═══ Provided entries

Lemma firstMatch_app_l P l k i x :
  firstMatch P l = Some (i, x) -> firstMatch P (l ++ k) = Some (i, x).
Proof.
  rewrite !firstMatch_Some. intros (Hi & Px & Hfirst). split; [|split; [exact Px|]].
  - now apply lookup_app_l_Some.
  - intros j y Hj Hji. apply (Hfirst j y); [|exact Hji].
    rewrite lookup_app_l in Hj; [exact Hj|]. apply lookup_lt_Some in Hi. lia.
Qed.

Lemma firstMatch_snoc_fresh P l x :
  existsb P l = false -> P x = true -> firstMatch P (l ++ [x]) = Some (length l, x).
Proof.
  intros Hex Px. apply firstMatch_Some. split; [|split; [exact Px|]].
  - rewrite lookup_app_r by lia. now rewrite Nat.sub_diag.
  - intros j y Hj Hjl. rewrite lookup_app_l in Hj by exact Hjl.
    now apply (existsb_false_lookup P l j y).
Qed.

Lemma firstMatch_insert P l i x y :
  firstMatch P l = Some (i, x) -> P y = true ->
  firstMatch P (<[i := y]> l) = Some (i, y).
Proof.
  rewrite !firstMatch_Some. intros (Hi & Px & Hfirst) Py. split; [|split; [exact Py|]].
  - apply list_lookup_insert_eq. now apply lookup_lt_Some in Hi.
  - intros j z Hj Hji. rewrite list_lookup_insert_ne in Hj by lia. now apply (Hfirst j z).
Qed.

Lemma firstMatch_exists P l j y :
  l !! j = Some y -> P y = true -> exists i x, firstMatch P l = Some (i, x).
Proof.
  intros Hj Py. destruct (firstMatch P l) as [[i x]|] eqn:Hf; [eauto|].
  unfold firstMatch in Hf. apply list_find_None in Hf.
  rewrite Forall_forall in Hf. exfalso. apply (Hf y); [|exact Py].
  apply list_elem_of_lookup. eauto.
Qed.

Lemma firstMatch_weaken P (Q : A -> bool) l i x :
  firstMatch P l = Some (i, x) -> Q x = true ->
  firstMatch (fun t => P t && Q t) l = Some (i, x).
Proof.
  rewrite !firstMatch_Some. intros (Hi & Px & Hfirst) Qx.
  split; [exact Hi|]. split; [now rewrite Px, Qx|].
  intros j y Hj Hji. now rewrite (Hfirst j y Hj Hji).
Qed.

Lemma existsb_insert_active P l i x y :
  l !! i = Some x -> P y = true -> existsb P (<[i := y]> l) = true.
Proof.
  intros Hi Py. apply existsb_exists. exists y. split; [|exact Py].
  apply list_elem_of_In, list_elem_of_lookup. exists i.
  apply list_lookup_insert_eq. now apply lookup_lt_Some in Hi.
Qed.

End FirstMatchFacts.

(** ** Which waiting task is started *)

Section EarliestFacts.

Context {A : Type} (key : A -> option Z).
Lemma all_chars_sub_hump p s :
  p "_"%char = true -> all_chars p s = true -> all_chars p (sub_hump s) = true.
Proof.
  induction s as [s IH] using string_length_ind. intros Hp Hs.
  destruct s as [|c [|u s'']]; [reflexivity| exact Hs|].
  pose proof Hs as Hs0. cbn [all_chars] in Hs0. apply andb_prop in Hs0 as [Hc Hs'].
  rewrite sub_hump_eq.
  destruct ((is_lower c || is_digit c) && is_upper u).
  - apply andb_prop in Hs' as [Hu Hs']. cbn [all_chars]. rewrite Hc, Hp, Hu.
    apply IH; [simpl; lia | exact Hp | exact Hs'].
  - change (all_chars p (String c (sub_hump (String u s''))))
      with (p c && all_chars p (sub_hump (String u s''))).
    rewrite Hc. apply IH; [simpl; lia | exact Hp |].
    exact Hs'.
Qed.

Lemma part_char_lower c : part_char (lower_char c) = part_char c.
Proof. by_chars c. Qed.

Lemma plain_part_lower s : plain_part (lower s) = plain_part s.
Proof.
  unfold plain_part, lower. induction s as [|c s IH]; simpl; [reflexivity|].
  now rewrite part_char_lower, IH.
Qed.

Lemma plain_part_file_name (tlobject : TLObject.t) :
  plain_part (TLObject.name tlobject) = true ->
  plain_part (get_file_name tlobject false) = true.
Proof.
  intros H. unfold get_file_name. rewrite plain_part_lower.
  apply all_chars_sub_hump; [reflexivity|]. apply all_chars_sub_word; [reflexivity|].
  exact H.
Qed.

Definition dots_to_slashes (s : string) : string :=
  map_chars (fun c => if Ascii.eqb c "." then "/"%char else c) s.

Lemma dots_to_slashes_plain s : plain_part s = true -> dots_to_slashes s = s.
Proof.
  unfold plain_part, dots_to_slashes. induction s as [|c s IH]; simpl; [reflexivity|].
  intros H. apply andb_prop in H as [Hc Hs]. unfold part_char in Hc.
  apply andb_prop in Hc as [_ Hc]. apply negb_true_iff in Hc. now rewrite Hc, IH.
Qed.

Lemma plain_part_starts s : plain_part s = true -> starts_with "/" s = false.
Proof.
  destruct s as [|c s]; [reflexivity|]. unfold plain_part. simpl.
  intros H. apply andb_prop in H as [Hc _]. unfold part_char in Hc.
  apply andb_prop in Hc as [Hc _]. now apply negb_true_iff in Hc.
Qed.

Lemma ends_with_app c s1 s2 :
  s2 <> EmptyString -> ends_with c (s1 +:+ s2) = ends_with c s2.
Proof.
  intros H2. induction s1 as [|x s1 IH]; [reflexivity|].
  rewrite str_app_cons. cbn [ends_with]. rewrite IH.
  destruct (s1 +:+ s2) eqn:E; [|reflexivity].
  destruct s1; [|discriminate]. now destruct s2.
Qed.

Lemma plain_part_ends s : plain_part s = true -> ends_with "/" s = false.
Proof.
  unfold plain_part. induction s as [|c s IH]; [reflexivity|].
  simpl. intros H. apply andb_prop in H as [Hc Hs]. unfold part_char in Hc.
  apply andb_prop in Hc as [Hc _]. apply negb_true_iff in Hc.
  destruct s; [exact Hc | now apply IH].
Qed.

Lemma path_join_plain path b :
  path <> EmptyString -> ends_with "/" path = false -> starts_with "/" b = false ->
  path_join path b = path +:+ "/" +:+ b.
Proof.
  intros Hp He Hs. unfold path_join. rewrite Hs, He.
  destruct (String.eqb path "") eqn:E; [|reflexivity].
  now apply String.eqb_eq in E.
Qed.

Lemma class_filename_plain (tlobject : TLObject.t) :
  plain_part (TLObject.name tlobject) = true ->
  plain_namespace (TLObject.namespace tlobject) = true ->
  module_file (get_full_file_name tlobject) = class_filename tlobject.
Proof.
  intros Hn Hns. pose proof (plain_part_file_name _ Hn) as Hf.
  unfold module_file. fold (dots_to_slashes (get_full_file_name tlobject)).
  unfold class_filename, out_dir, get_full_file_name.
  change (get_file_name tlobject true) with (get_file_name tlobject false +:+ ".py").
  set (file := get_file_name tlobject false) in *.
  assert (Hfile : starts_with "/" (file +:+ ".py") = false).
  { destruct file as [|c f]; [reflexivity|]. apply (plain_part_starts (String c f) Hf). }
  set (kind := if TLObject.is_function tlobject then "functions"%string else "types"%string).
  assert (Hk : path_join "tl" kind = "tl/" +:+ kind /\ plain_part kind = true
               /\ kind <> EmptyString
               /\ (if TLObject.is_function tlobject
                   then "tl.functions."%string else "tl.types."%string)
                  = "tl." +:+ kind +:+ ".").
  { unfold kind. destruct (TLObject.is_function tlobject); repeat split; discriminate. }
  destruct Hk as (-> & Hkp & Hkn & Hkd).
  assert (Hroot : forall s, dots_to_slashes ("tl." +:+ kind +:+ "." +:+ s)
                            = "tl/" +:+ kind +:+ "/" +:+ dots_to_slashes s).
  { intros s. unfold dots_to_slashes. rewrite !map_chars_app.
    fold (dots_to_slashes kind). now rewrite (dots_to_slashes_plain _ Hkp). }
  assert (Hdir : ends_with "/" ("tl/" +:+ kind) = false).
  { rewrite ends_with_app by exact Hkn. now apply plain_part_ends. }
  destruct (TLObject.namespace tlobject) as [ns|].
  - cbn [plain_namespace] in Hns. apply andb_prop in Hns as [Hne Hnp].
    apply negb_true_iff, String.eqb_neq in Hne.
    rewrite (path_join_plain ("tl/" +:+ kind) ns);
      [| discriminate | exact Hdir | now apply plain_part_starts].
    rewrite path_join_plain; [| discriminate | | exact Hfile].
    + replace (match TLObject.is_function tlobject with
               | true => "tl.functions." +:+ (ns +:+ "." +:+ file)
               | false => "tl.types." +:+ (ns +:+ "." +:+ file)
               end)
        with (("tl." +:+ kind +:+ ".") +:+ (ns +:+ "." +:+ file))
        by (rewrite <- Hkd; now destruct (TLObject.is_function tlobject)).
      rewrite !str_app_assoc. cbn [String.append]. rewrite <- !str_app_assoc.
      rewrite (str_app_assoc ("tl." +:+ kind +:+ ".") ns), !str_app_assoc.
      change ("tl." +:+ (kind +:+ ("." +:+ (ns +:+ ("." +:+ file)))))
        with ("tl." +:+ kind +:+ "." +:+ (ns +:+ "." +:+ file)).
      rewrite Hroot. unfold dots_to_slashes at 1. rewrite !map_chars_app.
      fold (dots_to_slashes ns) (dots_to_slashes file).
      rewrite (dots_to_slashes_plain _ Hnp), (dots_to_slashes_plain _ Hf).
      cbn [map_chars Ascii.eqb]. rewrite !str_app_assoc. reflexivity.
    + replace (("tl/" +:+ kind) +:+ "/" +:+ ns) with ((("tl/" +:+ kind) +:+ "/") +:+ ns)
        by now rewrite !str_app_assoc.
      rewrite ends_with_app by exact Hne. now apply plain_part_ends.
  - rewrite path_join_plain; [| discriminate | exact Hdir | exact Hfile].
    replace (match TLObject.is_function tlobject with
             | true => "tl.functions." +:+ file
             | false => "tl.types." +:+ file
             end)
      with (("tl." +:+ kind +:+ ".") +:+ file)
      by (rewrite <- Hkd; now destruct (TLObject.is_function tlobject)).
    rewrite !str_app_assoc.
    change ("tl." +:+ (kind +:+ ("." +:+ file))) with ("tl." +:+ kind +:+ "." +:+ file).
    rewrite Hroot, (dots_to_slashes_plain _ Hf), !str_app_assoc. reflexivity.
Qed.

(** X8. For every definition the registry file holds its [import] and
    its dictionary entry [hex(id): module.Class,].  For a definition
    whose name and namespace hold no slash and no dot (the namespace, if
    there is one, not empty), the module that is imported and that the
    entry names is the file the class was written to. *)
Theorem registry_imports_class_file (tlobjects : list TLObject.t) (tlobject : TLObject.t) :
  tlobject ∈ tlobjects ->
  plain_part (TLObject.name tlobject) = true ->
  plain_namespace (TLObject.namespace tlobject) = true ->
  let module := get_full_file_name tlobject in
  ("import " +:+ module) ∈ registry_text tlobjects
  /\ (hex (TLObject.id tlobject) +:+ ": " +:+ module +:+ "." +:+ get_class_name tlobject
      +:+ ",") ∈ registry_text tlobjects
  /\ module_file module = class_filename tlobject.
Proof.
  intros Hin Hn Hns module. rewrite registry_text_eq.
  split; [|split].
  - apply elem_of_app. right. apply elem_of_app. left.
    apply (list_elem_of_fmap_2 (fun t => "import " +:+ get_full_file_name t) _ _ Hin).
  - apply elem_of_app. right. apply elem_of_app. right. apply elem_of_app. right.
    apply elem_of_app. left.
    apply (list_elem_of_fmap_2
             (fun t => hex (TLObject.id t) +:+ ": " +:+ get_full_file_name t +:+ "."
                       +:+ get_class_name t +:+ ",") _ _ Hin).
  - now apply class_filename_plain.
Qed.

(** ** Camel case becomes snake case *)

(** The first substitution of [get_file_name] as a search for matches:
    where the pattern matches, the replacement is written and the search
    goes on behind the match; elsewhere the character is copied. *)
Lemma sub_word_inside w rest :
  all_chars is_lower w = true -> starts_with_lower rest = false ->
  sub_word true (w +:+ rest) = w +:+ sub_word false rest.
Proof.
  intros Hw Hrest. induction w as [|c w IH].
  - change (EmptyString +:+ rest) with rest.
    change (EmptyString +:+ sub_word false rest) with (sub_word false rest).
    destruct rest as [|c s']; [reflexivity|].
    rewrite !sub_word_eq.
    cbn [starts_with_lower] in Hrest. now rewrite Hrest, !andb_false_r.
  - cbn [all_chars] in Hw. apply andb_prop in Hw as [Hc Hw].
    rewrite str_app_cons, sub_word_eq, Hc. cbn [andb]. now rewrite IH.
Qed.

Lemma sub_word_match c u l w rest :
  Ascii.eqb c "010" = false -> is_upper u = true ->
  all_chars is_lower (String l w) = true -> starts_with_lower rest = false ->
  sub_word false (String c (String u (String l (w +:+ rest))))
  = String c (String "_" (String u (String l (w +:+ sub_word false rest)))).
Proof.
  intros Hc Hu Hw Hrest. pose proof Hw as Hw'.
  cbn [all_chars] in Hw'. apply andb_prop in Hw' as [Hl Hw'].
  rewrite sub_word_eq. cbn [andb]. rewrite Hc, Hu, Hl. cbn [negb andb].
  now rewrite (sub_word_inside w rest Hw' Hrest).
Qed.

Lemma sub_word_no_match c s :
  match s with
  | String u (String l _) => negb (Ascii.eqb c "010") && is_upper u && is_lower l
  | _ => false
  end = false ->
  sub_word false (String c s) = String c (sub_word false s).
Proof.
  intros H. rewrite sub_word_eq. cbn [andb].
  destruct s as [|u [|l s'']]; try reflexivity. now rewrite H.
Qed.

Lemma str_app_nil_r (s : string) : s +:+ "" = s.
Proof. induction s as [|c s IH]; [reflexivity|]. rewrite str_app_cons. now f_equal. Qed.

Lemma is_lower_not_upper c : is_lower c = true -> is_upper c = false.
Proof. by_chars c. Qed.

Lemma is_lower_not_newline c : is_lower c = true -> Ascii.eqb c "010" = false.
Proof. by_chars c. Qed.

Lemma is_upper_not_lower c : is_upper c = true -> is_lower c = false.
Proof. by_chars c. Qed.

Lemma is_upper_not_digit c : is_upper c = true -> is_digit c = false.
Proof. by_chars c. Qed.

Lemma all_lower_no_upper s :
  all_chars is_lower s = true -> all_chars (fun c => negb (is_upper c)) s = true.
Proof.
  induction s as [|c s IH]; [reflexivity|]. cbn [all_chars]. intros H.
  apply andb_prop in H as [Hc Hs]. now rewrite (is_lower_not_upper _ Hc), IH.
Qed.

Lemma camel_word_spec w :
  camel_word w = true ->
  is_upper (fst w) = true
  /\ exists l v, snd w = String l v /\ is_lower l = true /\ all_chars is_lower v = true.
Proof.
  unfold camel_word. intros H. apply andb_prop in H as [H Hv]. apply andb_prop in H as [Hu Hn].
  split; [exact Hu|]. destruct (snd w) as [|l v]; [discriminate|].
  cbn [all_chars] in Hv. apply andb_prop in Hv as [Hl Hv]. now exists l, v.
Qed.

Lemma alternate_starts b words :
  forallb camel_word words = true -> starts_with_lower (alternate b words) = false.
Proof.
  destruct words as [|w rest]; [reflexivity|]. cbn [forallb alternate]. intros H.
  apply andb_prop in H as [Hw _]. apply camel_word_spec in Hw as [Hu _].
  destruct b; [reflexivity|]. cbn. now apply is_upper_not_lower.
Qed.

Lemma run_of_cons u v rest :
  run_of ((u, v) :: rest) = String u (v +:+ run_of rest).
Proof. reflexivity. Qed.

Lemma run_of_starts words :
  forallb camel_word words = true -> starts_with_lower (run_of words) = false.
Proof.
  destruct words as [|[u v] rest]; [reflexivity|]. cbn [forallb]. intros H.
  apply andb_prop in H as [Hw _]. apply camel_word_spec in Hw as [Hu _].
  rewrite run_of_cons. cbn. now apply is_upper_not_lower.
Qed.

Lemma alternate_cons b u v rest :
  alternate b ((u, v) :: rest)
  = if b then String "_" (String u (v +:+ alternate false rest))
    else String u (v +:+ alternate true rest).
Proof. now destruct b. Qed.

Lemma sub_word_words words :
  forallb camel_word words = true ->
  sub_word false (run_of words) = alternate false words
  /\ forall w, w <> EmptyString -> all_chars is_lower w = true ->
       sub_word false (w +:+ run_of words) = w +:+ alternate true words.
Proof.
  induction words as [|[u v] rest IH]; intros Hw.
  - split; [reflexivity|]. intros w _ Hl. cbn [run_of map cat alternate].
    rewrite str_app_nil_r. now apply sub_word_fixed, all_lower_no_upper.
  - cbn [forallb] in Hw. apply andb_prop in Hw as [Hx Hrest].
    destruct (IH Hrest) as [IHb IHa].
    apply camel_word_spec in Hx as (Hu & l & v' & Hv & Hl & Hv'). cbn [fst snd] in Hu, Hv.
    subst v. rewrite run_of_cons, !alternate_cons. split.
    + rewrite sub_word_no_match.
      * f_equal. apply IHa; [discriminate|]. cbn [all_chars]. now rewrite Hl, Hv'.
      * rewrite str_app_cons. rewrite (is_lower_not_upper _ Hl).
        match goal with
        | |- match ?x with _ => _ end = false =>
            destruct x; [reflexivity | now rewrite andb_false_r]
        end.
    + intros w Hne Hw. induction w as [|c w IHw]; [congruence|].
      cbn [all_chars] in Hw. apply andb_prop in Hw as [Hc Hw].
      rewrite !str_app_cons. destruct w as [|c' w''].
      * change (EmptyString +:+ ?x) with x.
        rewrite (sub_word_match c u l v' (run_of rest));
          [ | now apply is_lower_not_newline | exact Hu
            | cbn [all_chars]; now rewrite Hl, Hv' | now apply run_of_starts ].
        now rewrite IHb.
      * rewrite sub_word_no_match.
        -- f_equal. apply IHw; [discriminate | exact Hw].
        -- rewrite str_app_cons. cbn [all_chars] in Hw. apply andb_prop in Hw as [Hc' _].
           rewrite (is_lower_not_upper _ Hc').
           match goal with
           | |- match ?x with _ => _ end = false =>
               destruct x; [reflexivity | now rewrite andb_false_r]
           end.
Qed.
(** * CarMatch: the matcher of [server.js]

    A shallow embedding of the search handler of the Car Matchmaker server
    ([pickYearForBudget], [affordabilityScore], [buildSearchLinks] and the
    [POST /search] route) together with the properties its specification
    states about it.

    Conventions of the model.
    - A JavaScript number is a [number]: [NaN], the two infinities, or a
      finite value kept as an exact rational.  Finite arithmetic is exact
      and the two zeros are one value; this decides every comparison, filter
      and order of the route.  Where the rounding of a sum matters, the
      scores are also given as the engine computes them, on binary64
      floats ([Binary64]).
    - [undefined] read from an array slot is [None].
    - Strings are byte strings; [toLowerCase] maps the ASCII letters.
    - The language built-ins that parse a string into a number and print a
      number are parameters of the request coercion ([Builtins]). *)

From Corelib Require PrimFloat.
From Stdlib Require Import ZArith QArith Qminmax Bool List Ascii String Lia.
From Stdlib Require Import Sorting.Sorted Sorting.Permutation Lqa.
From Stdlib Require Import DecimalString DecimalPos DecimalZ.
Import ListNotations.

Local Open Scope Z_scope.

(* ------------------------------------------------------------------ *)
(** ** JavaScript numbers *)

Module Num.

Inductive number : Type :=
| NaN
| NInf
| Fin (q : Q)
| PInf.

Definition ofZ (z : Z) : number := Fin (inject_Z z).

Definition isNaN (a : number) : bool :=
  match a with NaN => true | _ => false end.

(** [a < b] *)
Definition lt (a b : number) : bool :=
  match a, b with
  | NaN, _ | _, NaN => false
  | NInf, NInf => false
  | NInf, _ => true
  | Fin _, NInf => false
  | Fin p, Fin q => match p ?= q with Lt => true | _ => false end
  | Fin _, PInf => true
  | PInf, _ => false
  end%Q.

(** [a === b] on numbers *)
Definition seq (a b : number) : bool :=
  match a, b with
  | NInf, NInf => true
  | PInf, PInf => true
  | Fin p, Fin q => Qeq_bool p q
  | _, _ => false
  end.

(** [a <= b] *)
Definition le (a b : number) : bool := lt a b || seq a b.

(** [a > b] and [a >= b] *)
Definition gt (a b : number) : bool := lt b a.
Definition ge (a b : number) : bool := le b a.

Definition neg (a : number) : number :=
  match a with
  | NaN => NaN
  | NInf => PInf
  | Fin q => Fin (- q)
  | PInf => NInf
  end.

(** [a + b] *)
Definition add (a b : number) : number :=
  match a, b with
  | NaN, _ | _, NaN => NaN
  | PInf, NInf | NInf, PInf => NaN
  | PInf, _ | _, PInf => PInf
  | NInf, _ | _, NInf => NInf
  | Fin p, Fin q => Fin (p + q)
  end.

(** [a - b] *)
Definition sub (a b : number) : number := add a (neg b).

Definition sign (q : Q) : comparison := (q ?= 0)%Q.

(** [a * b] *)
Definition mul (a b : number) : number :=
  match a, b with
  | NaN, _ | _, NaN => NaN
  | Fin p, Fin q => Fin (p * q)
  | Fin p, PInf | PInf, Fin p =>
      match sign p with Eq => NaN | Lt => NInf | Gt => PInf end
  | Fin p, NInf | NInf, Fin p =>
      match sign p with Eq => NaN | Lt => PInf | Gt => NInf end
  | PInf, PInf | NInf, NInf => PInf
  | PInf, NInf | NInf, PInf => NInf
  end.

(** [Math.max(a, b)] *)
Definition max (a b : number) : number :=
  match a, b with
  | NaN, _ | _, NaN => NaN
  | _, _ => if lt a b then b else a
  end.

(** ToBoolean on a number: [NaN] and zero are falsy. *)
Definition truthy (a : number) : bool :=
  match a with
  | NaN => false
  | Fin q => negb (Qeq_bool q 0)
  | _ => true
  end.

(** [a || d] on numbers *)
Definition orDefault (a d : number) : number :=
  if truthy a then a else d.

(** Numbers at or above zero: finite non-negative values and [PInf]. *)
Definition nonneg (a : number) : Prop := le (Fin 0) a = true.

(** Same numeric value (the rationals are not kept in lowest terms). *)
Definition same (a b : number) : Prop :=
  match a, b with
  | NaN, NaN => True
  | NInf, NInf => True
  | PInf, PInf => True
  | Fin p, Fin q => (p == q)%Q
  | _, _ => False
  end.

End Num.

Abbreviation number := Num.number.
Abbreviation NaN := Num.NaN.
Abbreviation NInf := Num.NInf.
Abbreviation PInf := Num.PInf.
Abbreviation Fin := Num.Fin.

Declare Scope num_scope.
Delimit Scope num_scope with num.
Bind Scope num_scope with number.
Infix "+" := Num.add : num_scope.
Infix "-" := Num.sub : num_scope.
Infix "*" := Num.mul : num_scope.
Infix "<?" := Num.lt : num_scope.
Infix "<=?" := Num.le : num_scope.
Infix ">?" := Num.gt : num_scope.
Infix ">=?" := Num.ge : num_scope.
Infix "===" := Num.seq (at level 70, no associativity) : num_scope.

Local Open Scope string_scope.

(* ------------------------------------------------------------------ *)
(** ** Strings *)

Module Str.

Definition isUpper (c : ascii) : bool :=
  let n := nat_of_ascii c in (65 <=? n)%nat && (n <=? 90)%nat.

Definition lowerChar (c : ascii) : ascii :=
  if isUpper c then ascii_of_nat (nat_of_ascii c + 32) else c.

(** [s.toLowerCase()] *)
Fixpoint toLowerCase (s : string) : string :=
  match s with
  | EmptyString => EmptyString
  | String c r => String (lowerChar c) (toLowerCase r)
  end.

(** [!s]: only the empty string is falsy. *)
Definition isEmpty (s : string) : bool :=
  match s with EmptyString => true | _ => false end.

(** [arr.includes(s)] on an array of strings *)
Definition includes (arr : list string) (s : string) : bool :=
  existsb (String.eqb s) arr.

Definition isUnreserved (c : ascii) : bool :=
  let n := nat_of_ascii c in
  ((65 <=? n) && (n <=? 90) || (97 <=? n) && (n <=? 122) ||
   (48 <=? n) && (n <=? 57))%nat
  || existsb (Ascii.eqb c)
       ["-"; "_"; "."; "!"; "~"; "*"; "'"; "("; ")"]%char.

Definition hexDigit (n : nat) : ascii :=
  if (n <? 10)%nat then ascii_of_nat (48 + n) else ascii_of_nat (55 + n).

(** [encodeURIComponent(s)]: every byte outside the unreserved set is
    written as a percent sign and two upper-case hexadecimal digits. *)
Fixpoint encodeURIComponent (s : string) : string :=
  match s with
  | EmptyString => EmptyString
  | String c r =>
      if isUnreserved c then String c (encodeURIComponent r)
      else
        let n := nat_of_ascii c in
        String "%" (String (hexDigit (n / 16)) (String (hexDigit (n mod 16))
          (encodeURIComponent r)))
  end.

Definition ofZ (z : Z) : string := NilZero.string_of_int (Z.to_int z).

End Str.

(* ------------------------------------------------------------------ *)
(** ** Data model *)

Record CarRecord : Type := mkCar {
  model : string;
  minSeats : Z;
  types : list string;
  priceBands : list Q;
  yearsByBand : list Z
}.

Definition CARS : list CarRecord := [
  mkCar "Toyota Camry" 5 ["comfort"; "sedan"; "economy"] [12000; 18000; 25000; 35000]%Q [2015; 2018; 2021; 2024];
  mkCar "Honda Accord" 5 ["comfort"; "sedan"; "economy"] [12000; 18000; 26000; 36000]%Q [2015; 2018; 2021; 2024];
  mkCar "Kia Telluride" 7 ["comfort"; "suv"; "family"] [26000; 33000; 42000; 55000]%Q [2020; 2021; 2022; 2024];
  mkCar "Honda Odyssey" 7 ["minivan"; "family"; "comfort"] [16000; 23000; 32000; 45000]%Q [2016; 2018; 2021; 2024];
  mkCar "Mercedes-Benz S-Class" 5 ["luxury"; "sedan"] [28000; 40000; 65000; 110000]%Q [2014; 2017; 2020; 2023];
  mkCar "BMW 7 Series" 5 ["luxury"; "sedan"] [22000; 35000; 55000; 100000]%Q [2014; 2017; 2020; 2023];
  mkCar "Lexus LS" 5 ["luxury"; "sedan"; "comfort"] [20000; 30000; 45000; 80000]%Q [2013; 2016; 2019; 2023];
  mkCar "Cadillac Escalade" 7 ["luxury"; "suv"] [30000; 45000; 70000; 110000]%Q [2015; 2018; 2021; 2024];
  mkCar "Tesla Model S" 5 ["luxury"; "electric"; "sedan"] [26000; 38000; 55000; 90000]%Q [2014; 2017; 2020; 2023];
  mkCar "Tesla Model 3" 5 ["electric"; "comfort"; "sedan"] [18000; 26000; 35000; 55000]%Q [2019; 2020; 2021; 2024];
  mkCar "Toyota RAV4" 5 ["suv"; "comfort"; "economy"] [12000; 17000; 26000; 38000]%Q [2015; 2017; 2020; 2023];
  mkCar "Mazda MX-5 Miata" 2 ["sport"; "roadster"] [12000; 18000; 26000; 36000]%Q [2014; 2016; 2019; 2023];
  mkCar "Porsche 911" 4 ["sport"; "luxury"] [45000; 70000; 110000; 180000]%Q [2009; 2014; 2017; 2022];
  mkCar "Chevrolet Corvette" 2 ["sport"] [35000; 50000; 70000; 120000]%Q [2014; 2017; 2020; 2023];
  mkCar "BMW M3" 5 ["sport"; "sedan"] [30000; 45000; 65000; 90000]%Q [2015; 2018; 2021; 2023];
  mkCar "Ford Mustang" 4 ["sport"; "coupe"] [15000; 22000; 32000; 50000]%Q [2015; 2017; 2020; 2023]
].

══════

Write out a verbatim copy of the data, beginning with its first line and ending with the line that contains "- intros j y Hj Hjl.".

**Answer space**
Lemma firstMatch_app_l P l k i x :
  firstMatch P l = Some (i, x) -> firstMatch P (l ++ k) = Some (i, x).
Proof.
  rewrite !firstMatch_Some. intros (Hi & Px & Hfirst). split; [|split; [exact Px|]].
  - now apply lookup_app_l_Some.
  - intros j y Hj Hji. apply (Hfirst j y); [|exact Hji].
    rewrite lookup_app_l in Hj; [exact Hj|]. apply lookup_lt_Some in Hi. lia.
Qed.

Lemma firstMatch_snoc_fresh P l x :
  existsb P l = false -> P x = true -> firstMatch P (l ++ [x]) = Some (length l, x).
Proof.
  intros Hex Px. apply firstMatch_Some. split; [|split; [exact Px|]].
  - rewrite lookup_app_r by lia. now rewrite Nat.sub_diag.
  - intros j y Hj Hjl. rewrite lookup_app_l in Hj by exact Hjl.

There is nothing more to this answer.